### Supplied material

(* ===== verification/LeaderElection.v ===== *)
(** * Leader election ([src/src/utils/leaderElection.js])

    The lease table and its statements.  [acquireLease] is an atomic upsert
    followed by a read; other instances may run between the two.  Components
    that schedule work use the class [Lease] and its law only. *)

From S2P Require Import Prelude.
Local Open Scope Z_scope.

Module LeaderElection.

Record lock := mk_lock { holder_id : string; acquired_at : Z; expires_at : Z }.

(** [scheduler_locks], by name. *)
Abbreviation table := (gmap string lock).

(** The upsert of [acquireLease]: each CASE reads the old row. *)
Definition acquire_upsert (instanceId name : string) (now ttlMs : Z) (t : table) : table :=
  let new := mk_lock instanceId now (now + ttlMs) in
  match t !! name with
  | None => <[name := new]> t
  | Some old =>
      let free := (expires_at old <? now) || bool_decide (holder_id old = instanceId) in
      <[name := mk_lock (if free then holder_id new else holder_id old)
                        (if free then acquired_at new else acquired_at old)
                        (if free then expires_at new else expires_at old)]> t
  end.

(** The read of [acquireLease]: is this instance the holder? *)
Definition is_leader (instanceId name : string) (t : table) : bool :=
  match t !! name with Some l => bool_decide (holder_id l = instanceId) | None => false end.

(** The whole call.  [None] is a database that is missing or throws: the code
    fails open. *)
Definition acquireLease (instanceId name : string) (now ttlMs : Z) (db : option table)
  : bool * option table :=
  match db with
  | None => (true, None)
  | Some t => let t' := acquire_upsert instanceId name now ttlMs t in
              (is_leader instanceId name t', Some t')
  end.

Definition releaseLease (instanceId name : string) (t : table) : table :=
  match t !! name with
  | Some l => if bool_decide (holder_id l = instanceId) then delete name t else t
  | None => t
  end.

(** ** Statements of several instances, in the order the database runs them *)

Inductive event :=
| Upsert (instanceId name : string) (now ttlMs : Z)
| Release (instanceId name : string).

Definition apply_event (t : table) (e : event) : table :=
  match e with
  | Upsert i n now ttl => acquire_upsert i n now ttl t
  | Release i n => releaseLease i n t
  end.

(** What another instance may do before [until] without harming [who]'s lease
    on [name]; the holder may renew, not release or shorten. *)
Definition harmless (who name : string) (until : Z) (e : event) : Prop :=
  match e with
  | Upsert i n now ttl =>
      n ≠ name ∨ (if decide (i = who) then until <= now + ttl else now <= until)
  | Release i n => n ≠ name ∨ i ≠ who
  end.

(** [who] holds the lease at least until [until]. *)
Definition holds (who name : string) (until : Z) (t : table) : Prop :=
  ∃ l, t !! name = Some l ∧ holder_id l = who ∧ until <= expires_at l.

Lemma upsert_other i n name now ttl t : n ≠ name → acquire_upsert i n now ttl t !! name = t !! name.
Proof. intros. unfold acquire_upsert. cbv zeta. destruct (t !! n); by rewrite lookup_insert_ne. Qed.

Lemma holds_event who name until t e :
  harmless who name until e → holds who name until t → holds who name until (apply_event t e).
Proof.
  unfold holds. intros He (l & Hl & Hw & Hu). destruct e as [i n now ttl|i n]; cbn in *.
  - destruct (decide (n = name)) as [->|Hn]; [|rewrite upsert_other by done; eauto].
    destruct He as [?|He]; [done|]. unfold acquire_upsert. cbv zeta. rewrite Hl, lookup_insert_eq.
    eexists. split; [done|]. cbn. case_decide as Hi.
    + subst i. rewrite (bool_decide_true _ Hw), orb_true_r. done.
    + rewrite (bool_decide_false (holder_id l = i)) by congruence.
      rewrite (proj2 (Z.ltb_ge _ _)) by lia. done.
  - unfold releaseLease. destruct (decide (n = name)) as [->|Hn].
    + rewrite Hl. destruct He as [?|He]; [done|].
      rewrite bool_decide_false by congruence. eauto.
    + destruct (t !! n) as [l'|]; [|eauto]. case_bool_decide; [|eauto].
      rewrite lookup_delete_ne by done. eauto.
Qed.

Lemma holds_events who name until t es :
  Forall (harmless who name until) es → holds who name until t →
  holds who name until (foldl apply_event t es).
Proof. intros H. revert t. induction H; intros t Ht; cbn; eauto using holds_event. Qed.

(** After the upsert, whoever reads as leader holds until its expiry. *)
Lemma acquired_holds who name now ttl t :
  is_leader who name (acquire_upsert who name now ttl t) = true →
  holds who name (now + ttl) (acquire_upsert who name now ttl t).
Proof.
  unfold is_leader, holds, acquire_upsert. cbv zeta. destruct (t !! name) as [l|]; rewrite lookup_insert_eq.
  - intros H%bool_decide_eq_true. cbn in H. eexists. split; [done|]. cbn.
    destruct (bool_decide (holder_id l = who)) eqn:Hb.
    + rewrite orb_true_r in *. cbn. split; [done|lia].
    + rewrite orb_false_r in *. destruct (expires_at l <? now); [split; [done|lia]|].
      apply bool_decide_eq_false in Hb. done.
  - intros _. eexists. split; [done|]. cbn. split; [done|lia].
Qed.

(** ** The promise to schedulers *)

(** A lease service: [try_lease] answers whether the instance may run; within
    the time to live of an answer no other instance gets a positive one. *)
Class Lease (S : Type) := {
  try_lease : string → string → Z → Z → S → bool * S;
  lease_exclusive : ∀ a b name now ttl later ttl' s,
    a ≠ b → now <= later <= now + ttl → (try_lease a name now ttl s).1 = true →
    (try_lease b name later ttl' (try_lease a name now ttl s).2).1 = false;
}.

Definition try_table (i name : string) (now ttl : Z) (t : table) : bool * table :=
  let t' := acquire_upsert i name now ttl t in (is_leader i name t', t').

Lemma not_leader b name until t who : b ≠ who → holds who name until t → is_leader b name t = false.
Proof.
  intros Hb (l & Hl & Hw & _). unfold is_leader. rewrite Hl. by apply bool_decide_eq_false_2; congruence.
Qed.

#[export] Instance table_lease : Lease table.
Proof.
  refine {| try_lease := try_table |}. intros a b name now ttl later ttl' s Hne Ht Ha. cbn in *.
  apply acquired_holds in Ha.
  eapply (not_leader _ _ (now + ttl) _ a); [done|].
  refine (holds_event a name (now + ttl) _ (Upsert b name later ttl') _ Ha).
  cbn. right. rewrite decide_False by done. lia.
Defined.

(** ** Properties *)

(** Mutual exclusion of the lease.  Once an instance's [acquireLease]
    answered true, then until its lease expires, whatever upserts and releases
    the instances issue in whatever order (the holder only renewing), the
    holder reads true and every other instance's [acquireLease] answers false. *)
Theorem lease_mutual_exclusion (who other name : string) (now ttl later ttl' : Z) (t : table)
    (es : list event)
    (Hok : (acquireLease who name now ttl (Some t)).1 = true) (Hne : other ≠ who)
    (Hes : Forall (harmless who name (now + ttl)) es) (Hl : later <= now + ttl) :
  let t' := foldl apply_event (acquire_upsert who name now ttl t) es in
  is_leader who name t' = true ∧ (acquireLease other name later ttl' (Some t')).1 = false.
Proof.
  cbv zeta. cbn in Hok. apply acquired_holds in Hok.
  pose proof (holds_events _ _ _ _ _ Hes Hok) as Hh. split.
  - destruct Hh as (l & Hl' & Hw & _). unfold is_leader. rewrite Hl'. by apply bool_decide_eq_true_2.
  - cbn. eapply not_leader; [exact Hne|].
    apply (holds_event _ _ _ _ (Upsert other name later ttl')); [|exact Hh].
    cbn. right. by rewrite decide_False.
Qed.

Lemma lease_mutual_exclusion_witness :
  (acquireLease "b" "job" 90 100 (Some (foldl apply_event (acquire_upsert "a" "job" 0 100 ∅)
     [Upsert "b" "job" 50 100; Release "b" "job"; Upsert "a" "job" 60 100]))).1 = false.
Proof.
  refine (proj2 (lease_mutual_exclusion "a" "b" "job" 0 100 90 100 ∅
    [Upsert "b" "job" 50 100; Release "b" "job"; Upsert "a" "job" 60 100] _ _ _ _)).
  - vm_compute. reflexivity.
  - discriminate.
  - repeat apply Forall_cons_2; [..|constructor]; right; vm_compute; discriminate.
  - vm_compute. discriminate.
Defined.

(** A crashed holder is superseded: the first [acquireLease] of any
    instance after the expiry answers true. *)
Theorem lease_takeover (other name : string) (now ttl : Z) (t : table) (l : lock)
    (Hl : t !! name = Some l) (Hexp : expires_at l < now) :
  let '(r, t') := acquireLease other name now ttl (Some t) in
  r = true ∧ t' = Some (<[name := mk_lock other now (now + ttl)]> t).
Proof.
  cbn. unfold is_leader, acquire_upsert. cbv zeta. rewrite Hl, lookup_insert_eq.
  rewrite (proj2 (Z.ltb_lt _ _)) by done. cbn. split; [by apply bool_decide_eq_true_2|done].
Qed.

Lemma lease_takeover_witness :
  (acquireLease "b" "job" 101 100 (Some {["job" := mk_lock "a" 0 100]})).1 = true.
Proof.
  pose proof (lease_takeover "b" "job" 101 100 {["job" := mk_lock "a" 0 100]}
    (mk_lock "a" 0 100) eq_refl ltac:(done)) as H.
  destruct (acquireLease _ _ _ _ _). exact (proj1 H).
Defined.

End LeaderElection.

### Exercise aim
Look over the material and return every line where the word "right" is found.

### Task result
  cbn. right. rewrite decide_False by done. lia.
    cbn. right. by rewrite decide_False.
  - repeat apply Forall_cons_2; [..|constructor]; right; vm_compute; discriminate.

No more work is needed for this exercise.